For data science teams, this same approach works. If step 1 gathers a new dataset, the demo can show useful reports. An early report can showcase customer awareness of the advertising effectiveness initiative I discussed earlier. The report can show the journey from awareness, which social media advertising is excellent at driving, to a buying decision. It’s a long journey that most marketing teams don’t have visibility into.

During the demo, I’m setting up for the next phase, delivering data about the differences between customers who bought after the ad and customers who bought without seeing an ad. Again, this is data that the marketing team doesn’t have. I am seeding the question, does the ad cause the sale, or is something else going on?

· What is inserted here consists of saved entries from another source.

Lemma open_inv t id w : pipe_inv_ t w → wlp (open id) (λ _ w', pipe_inv_ t w') w.
Proof.
  intros Hinv. unfold open. apply wlp_bind, wlp_gets.
  apply wlp_if; intros Hst; [by apply wlp_ret|]. apply negb_false_iff, bool_decide_eq_true in Hst.
  pose proof (inv_streaming _ _ Hinv) as Hs. rewrite bool_decide_false in Hs by congruence.
  pose proof (proj1 (inv_closed _ _ Hinv) Hst) as Hfd0. pose proof (inv_sensor _ _ Hinv Hst) as Hsd0.
  pose proof (inv_empty _ _ Hinv Hst) as Hn0.
  assert (∀ fd, 0 <= fd → fd_balance fd (hist w) = 0 ∧ one (mSensorFd (obj w) = fd) = 0) as Hbal.
  { intros fd ?. rewrite (inv_fds _ _ Hinv) by done. unfold held_fds. by rewrite !one_false by lia. }
  assert (∀ evs p',
    (mBuffers p', mBufferCount p', mStreaming p') =
      (mBuffers (obj w), mBufferCount (obj w), mStreaming (obj w)) →
    mState p' ≠ PIPELINE_STREAMING → (mState p' = PIPELINE_CLOSED ↔ mFd p' < 0) →
    (mState p' = PIPELINE_CLOSED → mSensorFd p' < 0) →
    (∀ a l, map_balance a l (evs ++ hist w) = map_balance a l (hist w)) →
    (∀ fd, 0 <= fd → fd_balance fd (hist w) = 0 → one (mSensorFd (obj w) = fd) = 0 →
       one (-1 = fd) = 0 → fd_balance fd (evs ++ hist w) = held_fds fd p') →
    pipe_inv_ t (World p' (evs ++ hist w))) as Hfin.
  { intros evs p' E ? ? ? ? Hf. apply (inv_from_fds t w); try done.
    - intros ?. split; [auto|]. injection E as _ -> _. done.
    - intros fd ?. destruct (Hbal fd) as [? ?]; [done|]. apply Hf; try done. by apply one_false; lia. }
  clear Hbal. apply wlp_bind, wlp_modify. apply wlp_bind, wlp_call. apply wlp_bind, wlp_modify.
  cbn [obj hist]. set (r := k_open _ _). set (E1 := EOpen _ r). apply wlp_if; intros Hr; zbool.
  { apply wlp_ret, (Hfin [E1]); try done; simpl; [congruence..|].
    fd_count. }
  apply wlp_bind, wlp_call. cbn [obj hist]. set (cap := k_querycap _ _). set (E2 := EQueryCap _ cap).
  match goal with |- wlp (match cap with SOk _ => _ | SErr _ => ?m end) _ ?s =>
    assert (wlp m (λ _, pipe_inv_ t) s) as Hback end.
  { apply wlp_bind, wlp_call, wlp_bind, wlp_modify, wlp_ret. cbn [obj hist].
    apply (Hfin [EClose (fd_of r); E2; E1]); try done; simpl; [congruence..|].
    fd_count. }
  destruct cap as [caps|]; [|exact Hback]. apply wlp_if; intros _; [exact Hback|]. clear Hback.
  apply wlp_bind, wlp_if; intros Hid.
  { apply wlp_bind, wlp_bind, wlp_modify, wlp_ret, wlp_ret, wlp_bind, wlp_modify, wlp_ret.
    cbn [obj hist]. apply (Hfin [E2; E1]); try done; simpl; [split; [done|lia]|].
    fd_count. }
  apply wlp_bind, wlp_call, wlp_bind, wlp_modify. cbn [obj hist].
  set (s := k_open _ _). set (E3 := EOpen _ s). apply wlp_if; intros Hsf; zbool.
  { apply wlp_ret, wlp_bind, wlp_modify, wlp_ret. cbn [obj hist].
    apply (Hfin [E3; E2; E1]); try done; simpl; [split; [done|lia]|].
    fd_count. }
  apply wlp_bind, wlp_call. cbn [obj hist]. set (a := k_i2c_slave _ _ _). set (E4 := EI2cSlave _ _ a).
  destruct a as [[]|].
  - apply wlp_ret, wlp_bind, wlp_modify, wlp_ret. cbn [obj hist].
    apply (Hfin [E4; E3; E2; E1]); try done; simpl; [split; [done|lia]|].
    fd_count.
  - apply wlp_bind, wlp_call, wlp_modify, wlp_bind, wlp_modify, wlp_ret. cbn [obj hist].
    apply (Hfin [EClose (fd_of s); E4; E3; E2; E1]); try done; simpl; [split; [done|lia]|].
    fd_count.
Qed.
(** ** configure *)

Lemma setBuf_rule i b' (Q : () → world CameraPipeline → Prop) w :
  (∀ bs', st (mBuffers (obj w)) i b' = Some bs' →
     Q () (World ((obj w) <| mBuffers := bs' |>) (hist w))) →
  wlp (setBuf i b') Q w.
Proof.
  intros H1. apply wlp_bind, wlp_gets, wlp_bind, wlp_lift. intros bs' Es. by apply wlp_modify, H1.
Qed.

(** Overwriting a buffer outside the window with an unmapped one. *)
Lemma bufs_inv_dead t lo hi w i b b' bs' :
  bufs_inv t lo hi w → ld (mBuffers (obj w)) i = Some b → ~ (lo <= i < hi) →
  vb_start b' = None → (t = true → dead b') →
  st (mBuffers (obj w)) i b' = Some bs' →
  bufs_inv t lo hi (World ((obj w) <| mBuffers := bs' |>) (hist w)).
Proof.
  intros (Hl & Hw & Hm) Eb Hi Hs Hd Es. split_and!; simpl.
  - by rewrite (st_len _ _ _ _ Es).
  - eapply window_st; [done..| |done]. by rewrite bool_decide_false.
  - intros a l. simpl. rewrite (held_maps_st _ _ _ _ _ _ _ Es Eb), (holds_dead _ _ b') by done.
    destruct (Hm a l) as [? He]. pose proof (holds_nonneg a l b). split; [lia|].
    intros Ht. pose proof (Hw _ _ Eb) as Hb. rewrite bool_decide_false in Hb by done.
    rewrite (He Ht), (holds_dead _ _ b) by apply (Hb Ht). lia.
Qed.

Lemma unmap_first_rule t w0 w n :
  bufs_inv t 0 n w → same_rest w0 w →
  wlp (unmap_first n) (λ _ w', bufs_inv t 0 0 w' ∧ same_rest w0 w') w.
Proof.
  intros Hb Hr. unfold unmap_first.
  eapply wlp_mono; [apply (wlp_forM_range (λ i w', bufs_inv t i n w' ∧ same_rest w0 w')); [done|]|].
  2:{ intros [] w' [? ?]. split; [|done]. eapply bufs_inv_empty; [| |done]; lia. }
  intros i s Hi [Hbi Hri]. unfold getBuf. apply wlp_bind, wlp_bind, wlp_gets, wlp_lift.
  intros b Eb. edestruct release_rule as (a & Ea & _ & Hwlp); [exact Hbi|exact Hri|exact Eb|lia| |].
  2:{ rewrite Ea. exact Hwlp. }
  intros w' ? ? ?. done.
Qed.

In phase 3, I can use the existing data that the marketing team thinks supports social media ad effectiveness and contrast it with the experimental data. I finish phase 3 by asking, do you want me to dig into what’s happening to see which dataset is more accurate?

Then I must do the hard thing. I don’t own the marketing team’s decisions to use or ignore data. Zuckerberg doesn’t own the decision he’s trying to influence, but he’s acting like he does. That’s a recipe for failure. I can see him in his office yelling, “Why don’t they get it?” It’s the right question, but he focused on controlling the decision, which he doesn’t.

Investors put money into Meta’s stock. If they lose money, it doesn’t hurt Mark Zuckerberg. They suffer the loss and blame. If marketers look at my reports and change their ad mix, it’s their head if those choices don’t pan out. A drop in sales won’t get blamed on the data team. I work with stakeholders and data consumers to tackle this problem from two directions.

First, I explain that data gives them cover. The blame is all theirs when they decide to act based on their gut. It’s harder to fault them if they choose based on the best available data. The business is supposed to be data-driven, right?

Second, I work to understand their process and workflow. When I ask, “Why don’t they get it?” I want to know what I could have done differently to get them to incorporate data into their workflow.

In both approaches, I trust that they will make the right decision if I do my job well. I am sharing the burden of failure and altering my approach to provide data THEY need to make an informed decision. I focus on what I can control vs. influencing what I cannot.

That’s the hard part because it doesn’t always work the first time. Even then, I must trust that I am working with experts. They’ll incorporate data into their workflow if I give them cover and present data that informs their decision-making.

It all starts with trust. If I don’t trust them, why should they trust me?